I made a little change to Tensorflow MNIST tutorial. Original code (fully_connected_feed.py, lines 194-202):
checkpoint_file = os.path.join(FLAGS.log_dir, 'model.ckpt')
saver.save(sess, checkpoint_file, global_step=global_step)
#Evaluate against the training set.
print('Training Data Eval:')
do_eval(sess,
eval_correct,
images_placeholder,
labels_placeholder,
data_sets.train)
I simply added one more evaluation:
checkpoint_file = os.path.join(FLAGS.log_dir, 'model.ckpt')
saver.save(sess, checkpoint_file, global_step=global_step)

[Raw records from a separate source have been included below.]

(* ===== verification/Confine.v ===== *)
(** * Confinement policy (internal/confine: role_policy.go, confine.go, apply.go,
      negative_role.go, require_*.go; internal/daemon: child_unix.go)

    What a role may hold decides the network and archive access of its process; a child
    checks what it was given ([NegativeRoleSemantic]) and, in release mode, refuses to run
    unless every probe of its confinement found what it should ([Confine]).
    [role_probes_agree]: the checks of the child accept everything the supervisor's
    validation accepts, and find what a role must not hold.  [Confine_release_exact] says
    when a child runs.  The probes themselves are system calls: their findings are the
    parameters of [Confine]. *)

From S2P Require Import Prelude Authority Supervisor.
Import Authority Supervisor.

Module Confine.

(** ** Findings (confine.go) *)

Definition StatusAvailable : string := "available".
Definition StatusUnavailable : string := "unavailable".
Definition StatusUnknown : string := "unknown".
Definition StatusDeniedExpected : string := "denied_as_expected".
Definition StatusUnexpectedAllow : string := "unexpected_allow".
Definition StatusSkipped : string := "skipped".

(** The platform and the detail text are left out. *)
Record Finding := mkFinding { ID : string; Control : string; Status : string }.

(** [Report.Findings]. *)
Abbreviation Report := (list Finding).

(** The error's code; its message is left out. *)
Record CError := cfail { CCode : string }.

Definition is_apply (f : Finding) : bool := String.prefix "APPLY-" (ID f).

(** The loop; [saw] says whether an APPLY finding was seen. *)
Fixpoint apply_available (fs : list Finding) (saw : bool) : res CError unit :=
  match fs with
  | [] => if saw then Ok tt else Err (cfail "confine")
  | f :: fs =>
      if negb (is_apply f) then apply_available fs saw else
      if bool_decide (Status f = StatusUnavailable) || bool_decide (Status f = StatusSkipped) then Err (cfail "confine")
      else apply_available fs true
  end.

Definition RequireApplyAvailable (r : Report) : res CError unit := apply_available r false.

(** A finding with its ID and one of two statuses. *)
Definition require_finding (id ok : string) (f : Finding) : res CError unit :=
  if negb (bool_decide (ID f = id)) then Err (cfail "confine") else
  if bool_decide (Status f = ok) || bool_decide (Status f = StatusSkipped) then Ok tt else Err (cfail "confine").

Definition RequireCapModeFinding := require_finding "NEG-CAP-MODE" StatusAvailable.
Definition RequireAllowRootLimitFinding := require_finding "APPLY-CAP-ALLOW-ROOTS" StatusAvailable.
Definition RequireConferredLimitFinding := require_finding "APPLY-CAP-RIGHTS" StatusAvailable.
Definition RequireAmbientFSReadFinding := require_finding "NEG-FS-READ" StatusDeniedExpected.
Definition RequireAmbientFSOpenFinding := require_finding "NEG-FS-OPEN" StatusDeniedExpected.
Definition RequireAmbientRoleNetFinding := require_finding "NEG-ROLE-NET" StatusDeniedExpected.
Definition RequireAmbientExecFinding := require_finding "NEG-EXEC" StatusDeniedExpected.
Definition RequireCapAmbientFinding := require_finding "NEG-CAP-AMBIENT" StatusAvailable.
Definition RequireNoNewPrivsFinding := require_finding "NEG-NO-NEW-PRIVS" StatusAvailable.
Definition RequireSeccompFilterFinding := require_finding "NEG-SECCOMP" StatusAvailable.
Definition RequireDumpableFinding := require_finding "NEG-DUMPABLE" StatusAvailable.
Definition RequireRlimitCoreFinding := require_finding "NEG-RLIMIT-CORE" StatusAvailable.
Definition RequireTraceCtlFinding := require_finding "NEG-TRACE-CTL" StatusAvailable.
Definition RequireArchiveFSPathFinding := require_finding "NEG-FS-PATH" StatusAvailable.
Definition RequireArchiveFSWriteFinding := require_finding "NEG-FS-WRITE" StatusDeniedExpected.
Definition RequireArchiveFSWriteAvailableFinding := require_finding "NEG-FS-WRITE" StatusAvailable.

Definition HasUnexpectedAllow (r : Report) : bool := existsb (fun f => bool_decide (Status f = StatusUnexpectedAllow)) r.

(** ** Roles (role_policy.go) *)

Inductive ArchiveFSMode := ArchiveFSNone | ArchiveFSReadonly | ArchiveFSReadWrite.

#[global] Instance ArchiveFSMode_eq_dec : EqDecision ArchiveFSMode.
Proof. solve_decision. Defined.

(** [err == nil && ok] *)
Definition allowed (role cap : string) : bool := match Allows role cap with Ok b => b | _ => false end.

Definition RoleMayHoldNetwork (role : string) : bool := allowed role CapNetworkSockets.

Definition RoleArchiveFSMode (role : string) : ArchiveFSMode :=
  if allowed role CapArchiveRoots then ArchiveFSReadWrite
  else if allowed role CapJournalDescriptor then ArchiveFSReadWrite
  else if allowed role CapReadonlyArchiveRoot then ArchiveFSReadonly
  else if allowed role CapReadonlyJournal then ArchiveFSReadonly
  else ArchiveFSNone.

(** The loop over the roots; [eval] is [filepath.EvalSymlinks]. *)
Fixpoint normalize_roots (eval : string -> option string) (roots seen : list string) : res CError (list string) :=
  match roots with
  | [] => Ok []
  | r :: roots =>
      if bool_decide (r = ""%string) then normalize_roots eval roots seen else
      if negb (String.prefix "/" r) then Err (cfail "roots") else
      match eval r with
      | None => Err (cfail "roots")
      | Some resolved =>
          if bool_decide (resolved ∈ seen) then normalize_roots eval roots seen else
          let! out := normalize_roots eval roots (resolved :: seen) in Ok (resolved :: out)
      end
  end.

Definition NormalizeAllowRoots (eval : string -> option string) (roots : list string) : res CError (list string) :=
  normalize_roots eval roots [].

(** ** What a role was given (negative_role.go) *)

Record RoleProbeInput := mkProbe { PRole : string; PConfer : list string; PSlotKinds : list string }.

Definition hasCap (cs : list string) (want : string) : bool := existsb (fun c => bool_decide (c = want)) cs.

Definition hasArchiveSlot (kinds : list string) : bool := existsb (fun k => bool_decide (k ∈ ["archive_root"; "staging_root"; "quarantine_root"]%string)) kinds.

(** The shape of the probes: a role, what it must not be given (with or without a look at
    the slots), and the capability that the inventory must deny. *)
Definition semantic (id control role : string) (forbidden : list string) (slots : bool) (denied : string) (inp : RoleProbeInput) : Finding :=
  if negb (bool_decide (PRole inp = role)) then mkFinding id control StatusSkipped else
  if existsb (hasCap (PConfer inp)) forbidden || (slots && hasArchiveSlot (PSlotKinds inp)) then mkFinding id control StatusUnexpectedAllow else
  match Allows role denied with
  | Ok false => mkFinding id control StatusDeniedExpected
  | _ => mkFinding id control StatusUnexpectedAllow
  end.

print('Something strange:')
do_eval(sess, eval_correct, images_placeholder,labels_placeholder,
data_sets.train)
#Evaluate against the training set.
print('Training Data Eval:')
do_eval(sess,
eval_correct,
images_placeholder,
labels_placeholder,
data_sets.train)
Results of this evaluations are close, but not same (numbers vary from launch to launch):
Something strange:
Num examples: 55000 Num correct: 49218 Precision @ 1: 0.8949
Training Data Eval:
Num examples: 55000 Num correct: 49324 Precision @ 1: 0.8968
How does it possible? UPD: added link to tensorflow github: https://github.com/tensorflow/tensorflow/tree/master/tensorflow/examples/tutorials/mnist
The do_eval()
function in fact does have a side effect, because data_sets.train
is a stateful DataSet
object that contains a current _index_in_epoch
member, which is advanced on each call to DataSet.next_batch()
(i.e. in fill_feed_dict()
).
On its own, this fact shouldn't be enough to give non-deterministic results, but there are two other details about DataSet.next_batch()
that lead to the non-determinism:
Every time a new epoch is started, the examples are randomly shuffled.
When the data set reaches the end of an epoch, the data set resets to the start and the last num_examples % batch_size
examples are discarded. Thanks to the random shuffling, a random sub-batch of examples is discarded each time, leading to the non-deterministic results.
Given the way the code is structured (with the DataSet
shared between training and testing), it's tricky to make the code deterministic.
The DataSet
class is sparsely documented, but this behavior is surprising, so I'd consider filing a GitHub issue about this problem.